→ **Extracted entries**
(** A stretch of an object at a multiple of a height's capacity is a subtree of it. *)
Lemma aligned_blocks k h d i x : k <= h -> (zlen d <= cap h)%Z -> (0 <= i)%Z -> (i * cap k < zlen d)%Z -> x ∈ blocks_of k (slice d (Z.to_nat (i * cap k)) (Z.to_nat (cap k))) -> x ∈ blocks_of h d.
Proof.
  intros Hkh. remember (h - k) as n eqn:Hn. revert h d i Hkh Hn. induction n as [|n IH]; intros h d i Hkh Hn Hd Hi Hr Hx.
  - assert (h = k) as -> by lia. pose proof (cap_pos k). assert (i = 0)%Z as -> by nia. rewrite Z.mul_0_l in Hx. change (Z.to_nat 0) with 0 in Hx. rewrite slice_whole in Hx by (unfold zlen in *; lia). done.
  - destruct h as [|h]; [lia|]. pose proof (cap_pos k) as Hck. pose proof (cap_pos h) as Hch. set (w := (i * cap k)%Z) in *. assert (0 <= w)%Z as Hw0 by (subst w; nia). assert (0 < zlen d <= cap (S h))%Z as Hd' by lia.
    pose proof (parts_within h d Hd' w (conj Hw0 Hr)) as Hj. destruct (lookup_lt_is_Some_2 (parts h d) (Z.to_nat (w / cap h))) as [p Hp]; [by rewrite parts_count|]. apply (blocks_part h d _ p x Hp).
    assert (exists m, 0 < m /\ cap h = m * cap k)%Z as (m & Hm0 & Hm). { exists (FANOUT ^ Z.of_nat (h - k))%Z. pose proof fanout_pos. split; [apply Z.pow_pos_nonneg; lia|]. unfold cap. replace (Z.of_nat h) with (Z.of_nat (h - k) + Z.of_nat k)%Z by lia. rewrite Z.pow_add_r by lia. lia. }
    assert (w mod cap h = (i mod m) * cap k)%Z as Em by (subst w; rewrite Hm; by rewrite Zmult_mod_distr_r). pose proof (Z.mod_pos_bound w _ Hch). pose proof (Z.mod_pos_bound i m Hm0). pose proof (Z.div_pos w _ Hw0 Hch) as Hdp. pose proof (Z.div_mod w (cap h) ltac:(lia)) as Hdm.
    pose proof (part_length h d Hd' _ p Hp) as [Hl _]. rewrite Z2Nat.id in Hl by done. assert (p = slice d (Z.to_nat (w / cap h) * Z.to_nat (cap h)) (Z.to_nat (cap h))) as Ep by (rewrite parts_lookup in Hp by done; congruence).
    apply (IH h p (i mod m)%Z); [lia|lia|lia|lia|nia|]. rewrite Ep, slice_slice by nia. replace (Z.to_nat (w / cap h) * Z.to_nat (cap h) + Z.to_nat (i mod m * cap k)) with (Z.to_nat w) by nia. done.
Qed.

(** ** What the builder keeps *)
Section building.
Context {B : Type} `{!Blocks B} `{!StoreLaws B}.
(** The object, and a set of byte strings without collisions that has its blocks and what the store holds. *)
Context (data : bytes) (H64 : (zlen data < W64)%Z) (U : bytes -> Prop).
Context (HU : forall x y, U x -> U y -> digest x = digest y -> x = y) (HO : forall x, x ∈ object_blocks data -> U x.2).

Definition sound (s : B) : Prop := forall c y, holds s c y -> U y /\ cid_digest c = digest y.
Definition held (s : B) (xs : list (Codec * bytes)) : Prop := forall x, x ∈ xs -> holds s (cid_of x) x.2.
Definition entry_of (k : nat) (p : bytes) : Entry := mkEntry (to_bytes (subtree k p)) (zlen p).
Definition bspec {A} (st : Builder * B) (m : ST (Builder * B) A) (Q : A -> Builder * B -> Prop) : Prop := spec (fun _ => True) (fun x => x) refuses st m Q.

→ **Your task**
Every record above must be printed again exactly as it stands.

→ **Answer below**
(** A stretch of an object at a multiple of a height's capacity is a subtree of it. *)
Lemma aligned_blocks k h d i x : k <= h -> (zlen d <= cap h)%Z -> (0 <= i)%Z -> (i * cap k < zlen d)%Z -> x ∈ blocks_of k (slice d (Z.to_nat (i * cap k)) (Z.to_nat (cap k))) -> x ∈ blocks_of h d.
Proof.
  intros Hkh. remember (h - k) as n eqn:Hn. revert h d i Hkh Hn. induction n as [|n IH]; intros h d i Hkh Hn Hd Hi Hr Hx.
  - assert (h = k) as -> by lia. pose proof (cap_pos k). assert (i = 0)%Z as -> by nia. rewrite Z.mul_0_l in Hx. change (Z.to_nat 0) with 0 in Hx. rewrite slice_whole in Hx by (unfold zlen in *; lia). done.
  - destruct h as [|h]; [lia|]. pose proof (cap_pos k) as Hck. pose proof (cap_pos h) as Hch. set (w := (i * cap k)%Z) in *. assert (0 <= w)%Z as Hw0 by (subst w; nia). assert (0 < zlen d <= cap (S h))%Z as Hd' by lia.
    pose proof (parts_within h d Hd' w (conj Hw0 Hr)) as Hj. destruct (lookup_lt_is_Some_2 (parts h d) (Z.to_nat (w / cap h))) as [p Hp]; [by rewrite parts_count|]. apply (blocks_part h d _ p x Hp).
    assert (exists m, 0 < m /\ cap h = m * cap k)%Z as (m & Hm0 & Hm). { exists (FANOUT ^ Z.of_nat (h - k))%Z. pose proof fanout_pos. split; [apply Z.pow_pos_nonneg; lia|]. unfold cap. replace (Z.of_nat h) with (Z.of_nat (h - k) + Z.of_nat k)%Z by lia. rewrite Z.pow_add_r by lia. lia. }
    assert (w mod cap h = (i mod m) * cap k)%Z as Em by (subst w; rewrite Hm; by rewrite Zmult_mod_distr_r). pose proof (Z.mod_pos_bound w _ Hch). pose proof (Z.mod_pos_bound i m Hm0). pose proof (Z.div_pos w _ Hw0 Hch) as Hdp. pose proof (Z.div_mod w (cap h) ltac:(lia)) as Hdm.
    pose proof (part_length h d Hd' _ p Hp) as [Hl _]. rewrite Z2Nat.id in Hl by done. assert (p = slice d (Z.to_nat (w / cap h) * Z.to_nat (cap h)) (Z.to_nat (cap h))) as Ep by (rewrite parts_lookup in Hp by done; congruence).
    apply (IH h p (i mod m)%Z); [lia|lia|lia|lia|nia|]. rewrite Ep, slice_slice by nia. replace (Z.to_nat (w / cap h) * Z.to_nat (cap h) + Z.to_nat (i mod m * cap k)) with (Z.to_nat w) by nia. done.
Qed.

(** ** What the builder keeps *)
Section building.
Context {B : Type} `{!Blocks B} `{!StoreLaws B}.
(** The object, and a set of byte strings without collisions that has its blocks and what the store holds. *)
Context (data : bytes) (H64 : (zlen data < W64)%Z) (U : bytes -> Prop).
Context (HU : forall x y, U x -> U y -> digest x = digest y -> x = y) (HO : forall x, x ∈ object_blocks data -> U x.2).

Definition sound (s : B) : Prop := forall c y, holds s c y -> U y /\ cid_digest c = digest y.
Definition held (s : B) (xs : list (Codec * bytes)) : Prop := forall x, x ∈ xs -> holds s (cid_of x) x.2.
Definition entry_of (k : nat) (p : bytes) : Entry := mkEntry (to_bytes (subtree k p)) (zlen p).
Definition bspec {A} (st : Builder * B) (m : ST (Builder * B) A) (Q : A -> Builder * B -> Prop) : Prop := spec (fun _ => True) (fun x => x) refuses st m Q.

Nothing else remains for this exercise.